A critical care doctor at Brigham and Women’s Hospital penned an open letter this week to her patients’ family members, apologizing for the visitor policies that kept them from their loved ones’ bedsides at the end of their lives because of the coronavirus.
In the letter, published in the New York Times on Wednesday, Daniela Lamas addressed the family members of patients she called, forced to deliver bad news about their prognosis over the phone.
“I’m sorry that you could not come to see him, but you knew that our hospital rules at that time dictated that only one person could visit, and that one person would be your mother,” she wrote in the Times. “Which meant that you would say goodbye on FaceTime. I hope I held the iPad still enough so that it didn’t shake while you were saying the things you would regret not saying. I wanted you to feel as though you were alone in that room, to forget for a moment that your surreal farewell was being facilitated by a doctor you had never met, who was also thinking of her own parents and hoping the seal on her N95 was tight enough.”
Lamas told CNN on Friday that the letter was sparked by feelings and reflections on the policies of her hospital — and others throughout the country — that placed strict limitations on visitors out of concerns about further spread of the coronavirus.
“Those policies made sense at the time and two months on, we’re thinking, and I’ve begun to think, that it’s really time for us to reevaluate these policies,” she told the network. “So I feel as though inadvertently, and with the best of intentions, we’ve done harm to our patients and their families due to these policies, and I wanted to let them know that we feel that.”
Lamas said on CNN she’s not sure that hospitals could have done anything differently, given the concerns over COVID-19, and she isn’t saying the policies were a mistake. But she wants to acknowledge the toll.

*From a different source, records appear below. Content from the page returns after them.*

Lemma fmax_list_spec (l : list float) :
  l <> [] -> Forall (fun v => Py.isnan v = false) l ->
  In (fmax_list l) l /\ Forall (fun v => Py.le v (fmax_list l) = true) l.
Proof.
  destruct l as [|x l]; [congruence|]. intros _ H. simpl fmax_list.
  inversion H as [|? ? Hx Hl]; subst. clear H.
  assert (G : forall l m seen,
            Forall (fun v => Py.isnan v = false) l ->
            Py.isnan m = false ->
            In m seen -> Forall (fun v => Py.le v m = true) seen ->
            let r := fold_left (fun m y => if Py.lt m y then y else m) l m in
            In r (seen ++ l) /\ Forall (fun v => Py.le v r = true) (seen ++ l)).
  { clear. induction l as [|y l IH]; intros m seen Hl Hm Hin Hle; simpl.
    - rewrite app_nil_r. auto.
    - inversion Hl as [|? ? Hy Hl']; subst.
      replace (seen ++ y :: l) with ((seen ++ [y]) ++ l) by (rewrite <- app_assoc; reflexivity).
      destruct (Py.lt m y) eqn:E.
      + apply IH; try assumption.
        * apply in_or_app. right. left. reflexivity.
        * apply Forall_app. split.
          -- eapply Forall_impl; [|exact Hle]. intros v Hv. simpl in Hv.
             eapply le_trans; [exact Hv|apply lt_le; exact E].
          -- constructor; [apply le_refl; assumption|constructor].
      + apply IH; try assumption.
        * apply in_or_app. left. assumption.
        * apply Forall_app. split; [assumption|].
          constructor; [apply not_lt_le; assumption|constructor]. }
  apply (G l x [x]); try assumption.
  - left. reflexivity.
  - constructor; [apply le_refl; assumption|constructor].
Qed.

Lemma isfinite_SF (x : float) : Py.isfinite x = SFfinite (Prim2SF x).
Proof.
  unfold Py.isfinite, is_finite, is_nan, is_infinity.
  rewrite !eqb_spec, abs_spec.
  change (Prim2SF infinity) with (S754_infinity false).
  destruct (Prim2SF x) as [[]|[]| |s m e]; try reflexivity.
  unfold SFeqb at 1. rewrite SFcompare_refl by discriminate. reflexivity.
Qed.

“Safety was our primary goal, but with that goal … came some sacrificing of humanity,” the doctor said. “And we apologize for so many things that are not our fault that we couldn’t have done differently. I say that I’m sorry to a family when a patient died, even if we have done everything that humans could possibly do. So this apology was really in that vein, acknowledging a loss.”
The pandemic has caused Lamas and her colleagues to become so disjointed from patients and their families, she said.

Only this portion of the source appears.